Ten Penny shook his head one way and then the other, attempting to appear innocent.

"Was there a ring on his right hand?"

"Naw, nothin' like that."

"What happened to it?"

"I don't know what you—"

"What happened to the fucking ring?" Valentin snarled suddenly.

Ten Penny gave a start. "All right, all right!" He cleared his throat. "I got one, all right. But I want somethin' for it."

"You'll get something for it," Valentin said. "I might be able to save your life. Or I could just go out there and toss the alley and see if I can find it myself. And then let these coppers have at you. You'll be lucky if you last a day."

"No, I'll tell you," Ten Penny said quickly. He described a loose brick next to a doorframe.

Valentin got to his feet. With his back to the jailer, he said, "You better hope it's still there."

"Say, you gonna get me out of this?" Ten Penny called to him. "They like to put a rope round my neck."

Valentin looked through the bars. "I'll do what I can."

"Do what you can? What if that ain't enough?"

"Then they'll notify your next of kin."

He could still hear Ten Penny squawking as he went up the steps to leave the building.

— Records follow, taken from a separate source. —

(** * Threads that come back *)

Section comes_back.
Context `{BuildProfile} `{QL : QueueLaws Q} `{XL : QueueLaws X}.
Context `{Clock W, Idle W} `{TS : TxSource W} `{CN : Conns W HC QC}.
Context `{RB : ReconnectBuilder W (ConnState HC QC)}.
Abbreviation CS := (ConnState HC QC).
Context {SB : SinkBehaviour} (codecs : list ResponseCodec) (hok : HC → Prop) (qok : QC → Prop).
Abbreviation ok := (cs_ok (hok := hok) (qok := qok)).
Implicit Types (st : Sys Q X W CS) (p : ParWorker Q X CS) (l : Life (Sys Q X W CS) thread).

(** The builder's connections are in order. *)
Definition build_ok (wp : ∀ A, M W A → W → (A → W → Prop) → Prop) : Prop :=
  builds (wp := wp) ok.

(** A worker that can do a pass: its connections are in order and its counter
    is below the number of jobs triggered. *)
Record ready (tr : list Job) p : Prop := {
  rd_ok : worker_ok (hok := hok) (qok := qok) p;
  rd_jobs : 0 ≤ pw_jobs_sent p;
  rd_taken : pw_jobs_sent p + zlen (items (pw_trigger p)) ≤ zlen tr;
}.

Record par_inv l : Prop := {
  pi_count : length (sy_workers (lf_state l)) = length codecs;
  pi_worker : ∀ i p scratch, sy_workers (lf_state l) !! i = Some (p, scratch) →
    lf_status l (TWorker i) = Running → ready (sy_triggered (lf_state l)) p;
  pi_hang : ∀ t, lf_status l t ≠ Hung;
}.

Section modal.
Context `{MW : Modality W wp}.

Lemma reconnect_supplies (rl : ReconnectLoop X CS) w :
  build_ok wp → wp _ (reconnect_pass false false rl) w (λ '(goes_on, rl') _,
    goes_on = true ∧ extends ok (rcl_resp_txs rl) (rcl_resp_txs rl')).
Proof using MW XL.
  intros Hb. eapply wp_mono; [by apply (reconnect_pass_extends ok)|].
  intros [goes_on rl'] w' [Hg He]. split; [by apply Hg|done].
Qed.

Lemma pass_ready `{FL : !FillLaws W wp} `{CL : !ConnOk W HC QC wp hok qok} i p scratch st :
  zlen (sy_triggered st) < U64 - 1 → ready (sy_triggered st) p →
  wp _ (par_pass (with_req_tx (sy_req st) p) (provider_id i) scratch) (sy_world st)
    (λ '(p', scratch') _, passed (hok := hok) (qok := qok) p p' ∧ ready (sy_triggered st) p').
Proof using MW QL XL.
  intros Htr [Hok Hj Ht]. pose proof (zlen_nonneg (items (pw_trigger p))).
  eapply wp_mono; [apply ok_pass; [cbn; lia|by destruct Hok; split]|].
  intros [p' s'] w' [[Ha Hb Hc Hd He Hfit] _]. cbn in Hb, Hc, Hd, He.
  split; [by split|]. split; [done|lia|lia].
Qed.
End modal.

(** ** What a turn does to the workers *)

Lemma ready_result tr r p : ready tr p → ready tr (with_result_tx r p).
Proof. intros [[] ? ?]. by split. Qed.
(* ===== verification/ConnLive.v ===== *)
(** The crate's connections come back: over a TLS library, a QUIC library and a
    byte transport that do, every call a worker makes on a connection ends, with
    a result or with a panic; this is what the workers' loops and [shutdown]
    rely on. Making an HTTP connection is different: its handshake waits for
    the peer without a limit. *)
From S2P Require Import Prelude Str Types Envelope Http Backend Quic Conn Parallel WorkerInv.
From stdpp Require Import options.

(** * Computations without a world *)

(** The computation comes to an end. *)
Definition comes_back {A} (m : outcome A) : Prop := m ≠ OutOfFuel.

Lemma back_bind {A B} (m : outcome A) (f : A → outcome B) :
  comes_back m → (∀ a, comes_back (f a)) → comes_back (m ≫= f).
Proof. intros Hm Hf. destruct m; [apply Hf|done|done]. Qed.
Lemma back_fmap {A B} (f : A → B) (m : outcome A) : comes_back m → comes_back (f <$> m).
Proof. by destruct m. Qed.

Lemma back_slice {A} a b (l : list A) : comes_back (slice a b l).
Proof. unfold slice. by case_match. Qed.
Lemma slice_to_length {A} n (l l' : list A) : slice_to n l = Ret l' → (length l' ≤ length l)%nat.
Proof.
  unfold slice_to, slice. case_match; [|done]. intros [= <-]. rewrite length_take, length_drop. lia.
Qed.
Lemma back_write_at {A} a (src l : list A) : comes_back (write_at a src l).
Proof. unfold write_at. by case_match. Qed.
Lemma back_digits pos n ds : comes_back (digits_loop pos n ds).
Proof.
  revert n ds. induction pos as [|pos IH]; intros n ds; [done|]. cbn [digits_loop].
  case_match; [done|apply IH].
Qed.

Section outcomes.
Context `{BuildProfile}.

Lemma back_add_mod m a b : comes_back (add_mod m a b).
Proof. unfold add_mod. by repeat case_match. Qed.
Lemma back_sub_mod m a b : comes_back (sub_mod m a b).
Proof. unfold sub_mod. by repeat case_match. Qed.

Lemma back_splice base64 t tx : comes_back (splice base64 t tx).
Proof.
  unfold splice. case_match; [done|]. apply back_bind; [apply back_slice|]. intros head.
  apply back_bind; [apply back_slice|]. intros tail. case_match; [done|].
  apply back_bind; [|done]. unfold splice_cl. case_match; [|done].
  apply back_bind; [apply back_sub_mod|]. intros len. apply back_bind; [apply back_digits|]. intros ds.
  case_match; [done|]. apply back_bind; [apply back_write_at|]. intros o1.
  apply back_bind; [apply back_write_at|]. done.
Qed.

Lemma back_body_if_complete acc : comes_back (body_if_complete acc).
Proof.
  unfold body_if_complete. case_match; [|done]. apply back_bind; [apply back_slice|]. intros head.
  repeat (case_match; [|done]). apply back_bind; [apply back_add_mod|]. intros body_end.
  case_match; [|done]. apply back_fmap, back_slice.
Qed.
End outcomes.

Lemma halts_pure {W A} (m : outcome A) (w : W) (Q : A → W → Prop) :
  comes_back m → (∀ a, Q a w) → halts (pure m) w Q.
Proof. intros Hm HQ. unfold halts, pure. by destruct m. Qed.

(** * What the libraries do *)

(** A TLS connection has at most [K] writes and reads waiting. *)
Class TlsBounded (T : Type) `{Tls T} (backlog readable : T → nat) (K : nat) : Prop := {
  tls_bounded_progress : TlsProgress T backlog readable;
  backlog_bound : ∀ t, (backlog t ≤ K)%nat;
  readable_bound : ∀ t, (readable t ≤ K)%nat;
}.
#[export] Existing Instance tls_bounded_progress.

(** The transport's calls end, and what is received lies in the buffer. *)
Class ByteIoHalts (W B C : Type) `{ByteIo W B C} : Prop := {
  submit_halts : ∀ b c k l w, halts (io_submit b c k l) w (λ _ _, True);
  drive_halts : ∀ b w, halts (io_drive b) w (λ _ _, True);
  poll_recv_halts : ∀ b c buf w, halts (io_poll_recv b c buf) w (λ '(_, buf', _) _,
    length buf' = length buf);
}.

(** * HTTP *)

Section http.
Context `{BuildProfile} `{BH : ByteIoHalts W B C} `{TB : TlsBounded T backlog readable K}.
Context (base64 : bytes → bytes) (fuel : nat) (Hfuel : (K < fuel ∧ RX_LEN < fuel)%nat).

Lemma back_encode (e : HttpEngine T) tx : comes_back (encode base64 fuel e tx).
Proof using Hfuel TB.
  unfold encode. apply back_bind; [apply back_splice|]. intros [[frame|err] env]; [|done].
  destruct (writer_write_all _ _) as [[[]|err] t]; [|done].
  destruct (encode_loop_ends fuel t []) as (r&t'&out&->); [pose proof (backlog_bound t); lia|].
  by destruct r.
Qed.

Lemma back_take_body (e : HttpEngine T) : comes_back (take_body e).
Proof using.
  unfold take_body. apply back_bind; [apply back_body_if_complete|]. intros [body|]; [done|]. by case_match.
Qed.

Lemma back_ingest (e : HttpEngine T) data :
  (length data ≤ RX_LEN)%nat → comes_back (ingest fuel e data).
Proof using Hfuel TB.
  intros Hd. unfold ingest. destruct data as [|b data]; [apply back_take_body|].
  destruct (feed_loop_ends fuel (eng_tls e) (b :: data)) as (r&t&->); [lia|]. cbn [mbind outcome_bind].
  destruct r; [|done].
  destruct (read_loop_ends fuel t (eng_rx_plain e)) as (r&t'&plain&->);
    [pose proof (readable_bound t); lia|]. cbn [mbind outcome_bind].
  destruct r; [|done]. apply back_take_body.
Qed.

Lemma http_send_halts (h : HttpConn B C T) tx w : halts (http_send_tx base64 fuel h tx) w (λ _ _, True).
Proof using BH Hfuel TB.
  unfold http_send_tx. apply wp_bind, halts_pure; [apply back_encode|]. intros [[cipher|err] e]; [|done].
  apply wp_bind. eapply wp_mono; [apply submit_halts|]. by intros [r [io raw]] w' _.
Qed.

Lemma http_drive_halts (h : HttpConn B C T) w : halts (http_drive h) w (λ _ _, True).
Proof using BH. unfold http_drive. apply wp_bind. eapply wp_mono; [apply drive_halts|]. done. Qed.

Lemma poll_response_halts (h : HttpConn B C T) w : halts (poll_response fuel h) w (λ _ _, True).
Proof using BH Hfuel TB.
  unfold poll_response. apply wp_bind. eapply wp_mono; [apply poll_recv_halts|].
  intros [[[n|e] rx] [io raw]] w' Hrx; [|done]. rewrite length_zeroes in Hrx. apply wp_bind.
  eapply (wp_mono _ _ _ (λ data _, (length data ≤ RX_LEN)%nat)).
  - case_match; [apply wp_ret; cbn; lia|]. unfold halts, pure.
    destruct (slice_to n rx) as [data| |] eqn:E; [|done|by apply back_slice in E].
    apply slice_to_length in E. lia.
  - intros data w2 Hd. apply wp_bind, halts_pure; [by apply back_ingest|]. by intros [r e].
Qed.
End http.

(** * QUIC *)

Section quic.
Context `{Libc W, Clock W} `{TL : !TimeLaws W R age} `{RL : !RecvLaws W}.
Context `{QP : QuinnProgress QC E Cfg K txs evs apps}.
Context (fuel : nat) (Hfuel : (K < fuel)%nat).
Implicit Types (q : QuicEngine QC E) (c : QuicConn (QuicEngine QC E)).

Lemma drain_transmits_ends q now w : ends (drain_transmits fuel q now) w (λ _ _, True).
Proof using Hfuel QP TL.
  unfold drain_transmits. destruct (qe_connection q) as [c|]; [|by apply ends_ret].
  apply ends_bind. eapply ends_mono; [apply transmit_loop_ends; pose proof (txs_bound c); lia|].
  intros. by apply ends_ret.
Qed.

Lemma quic_send_ends q tx now w : ends (quic_send_tx fuel q tx now) w (λ _ _, True).
Proof using Hfuel QP TL.
  unfold quic_send_tx. repeat (case_match; try by apply ends_ret).
  apply ends_bind. eapply ends_mono; [apply drain_transmits_ends|]. intros. by apply ends_ret.
Qed.

Lemma recv_once_ends q now w : ends (recv_once fuel q now) w (λ _ _, True).
Proof using Hfuel QP RL TL.
  unfold recv_once, recv_dgram. apply ends_bind, ends_bind, ends_call.
  pose proof (recvfrom_bounds (qe_fd q) (length (qe_recv_buf q)) w) as Hb.
  destruct (libc_recvfrom _ _ w) as [[n data] w1]. cbn [fst snd]. destruct Hb as [Hn Hd].
  apply ends_ret. cbv beta iota. case_match; [by apply ends_ret|]. ztests.
  destruct (0 <? n) eqn:E0; ztests; [|lia].
  apply ends_bind. eapply ends_pure; [apply slice_to_ok; unfold zlen; rewrite length_written; lia|].
  pose proof (response_size (qe_endpoint (with_recv_buf (written data (qe_recv_buf q)) q)) now
    (qe_remote (with_recv_buf (written data (qe_recv_buf q)) q))
    (take (Z.to_nat n) (written data (qe_recv_buf q)))) as Hr.
  destruct (endpoint_handle _ _ _ _) as [[event resp] e]. cbn [fst snd] in Hr.
  apply ends_bind. eapply ends_mono with (P := λ _ _, True).
  - destruct event as [[ev|size|]|]; try by apply ends_ret. apply ends_bind.
    eapply ends_pure; [apply slice_to_ok, Hr; done|]. apply ends_bind.
    eapply ends_mono; [apply udp_sendto_ends|]. intros. by apply ends_ret.
  - intros q' w' _. destruct (qe_connection q') as [c|]; [|by apply ends_ret].
    destruct (endpoint_events_loop_ends fuel (qe_handle q') (qe_endpoint q') c) as [[e' c'] He];
      [pose proof (evs_bound c); lia|].
    apply ends_bind. eapply ends_pure; [exact He|]. by apply ends_ret.
Qed.

Lemma quic_drive_ends q now w : ends (quic_drive fuel q now) w (λ _ _, True).
Proof using Hfuel QP RL TL.
  unfold quic_drive. apply ends_bind. eapply ends_mono; [apply recv_once_ends|]. intros q1 w1 _.
  apply ends_bind. eapply ends_mono with (P := λ _ _, True).
  - unfold drive_timeout. repeat (case_match; try by apply ends_ret). apply drain_transmits_ends.
  - intros q2 w2 _. apply ends_bind. eapply ends_mono; [apply drain_transmits_ends|].
    intros. by apply ends_ret.
Qed.

Lemma conn_send_ends c job tsc tx w : ends (conn_send_tx fuel c job tsc tx) w (λ _ _, True).
Proof using Hfuel QP TL.
  unfold conn_send_tx. apply ends_bind, ends_call, ends_bind. eapply ends_mono; [apply quic_send_ends|].
  intros [[] ?] ? _; by apply ends_ret.
Qed.
Lemma noresp_window_ends c w : ends (poll_noresp_window c) w (λ _ _, True).
Proof using.
  unfold poll_noresp_window. repeat (case_match; try by apply ends_ret).
  apply ends_bind, ends_call. case_match; by apply ends_ret.
Qed.
Lemma conn_drive_ends c w : ends (conn_drive fuel c) w (λ _ _, True).
Proof using Hfuel QP RL TL.
  unfold conn_drive. apply ends_bind, ends_call, ends_bind. eapply ends_mono; [apply quic_drive_ends|].
  intros. by apply ends_ret.
Qed.
Lemma quic_ops_end ops c w : ends (quic_ops_run fuel ops c) w (λ _ _, True).
Proof using Hfuel QP RL TL.
  revert c w. induction ops as [|op ops IH]; intros c w; cbn [quic_ops_run]; [by apply ends_ret|].
  apply ends_bind. eapply ends_mono with (P := λ _ _, True).
  - unfold quic_op_run. apply ends_bind. eexists _, _. split; [done|].
    destruct op; apply ends_bind; (eapply ends_mono;
      [apply conn_send_ends || apply noresp_window_ends || apply conn_drive_ends|]); intros.
    all: repeat case_match; by apply ends_ret.
  - intros [o c'] w' _. apply ends_bind. eapply ends_mono; [apply IH|]. intros [] ? _. by apply ends_ret.
Qed.
End quic.

(** Writing does not finish a handshake. *)
Lemma handshake_still `{Tls T} fuel (t t' : T) out out' :
  (∀ t, is_handshaking t = true → is_handshaking (write_tls t).2 = true) →
  is_handshaking t = true → handshake_loop fuel t out = Ret (out', t') → is_handshaking t' = true.
Proof.
  intros Hw. revert t out. induction fuel as [|f IH]; intros t out Ht; [done|].
  cbn [handshake_loop]. destruct (wants_write t); [|by intros [= _ <-]].
  specialize (Hw t Ht). destruct (write_tls t) as [r t1]. by apply IH.
Qed.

Valentin had stopped gambling the night in Algiers that a game went wrong and he ended up putting a hole in the chest of one Eddie McTier, a backwoods Georgia guitar player and rounder who was an even worse shot than he was a cheater. McTier, caught double-dealing, had snapped his Stevens Tip-Up .22 in Valentin's face. The problem was that the Tip-Up only had one bullet in the chamber, and a second after it whizzed past his ear, his Iver Johnson had dropped McTier onto the sawdust floor and five feet three inches closer to hell.

Though he had sworn off games of chance that night, it was always a good bet that Picot would put a man on him. Since Valentin was too quick to pick up a tail, it seemed that the lieutenant just wanted to let him know that he was being watched. The man would be pulled off if he was needed elsewhere.

This afternoon Picot had sent a character from the shifting cast of part-time Pinkertons and private coppers that roamed downtown and uptown New Orleans. Indeed, pick any saloon and every other fellow at the bar would be carrying some kind of badge. This one was tall and rail thin, on the consumptive side, with a long nose and drooping mustache, dressed in a gray serge suit and black derby hat. He held a handkerchief in one hand that he coughed into repeatedly. That alone was like a bell on a cat.

Valentin thought about losing him just to show Picot that he could still do it, then decided to hold that card. He walked down to Canal Street and waited patiently, letting the next car pass, so that Picot's string bean could keep up.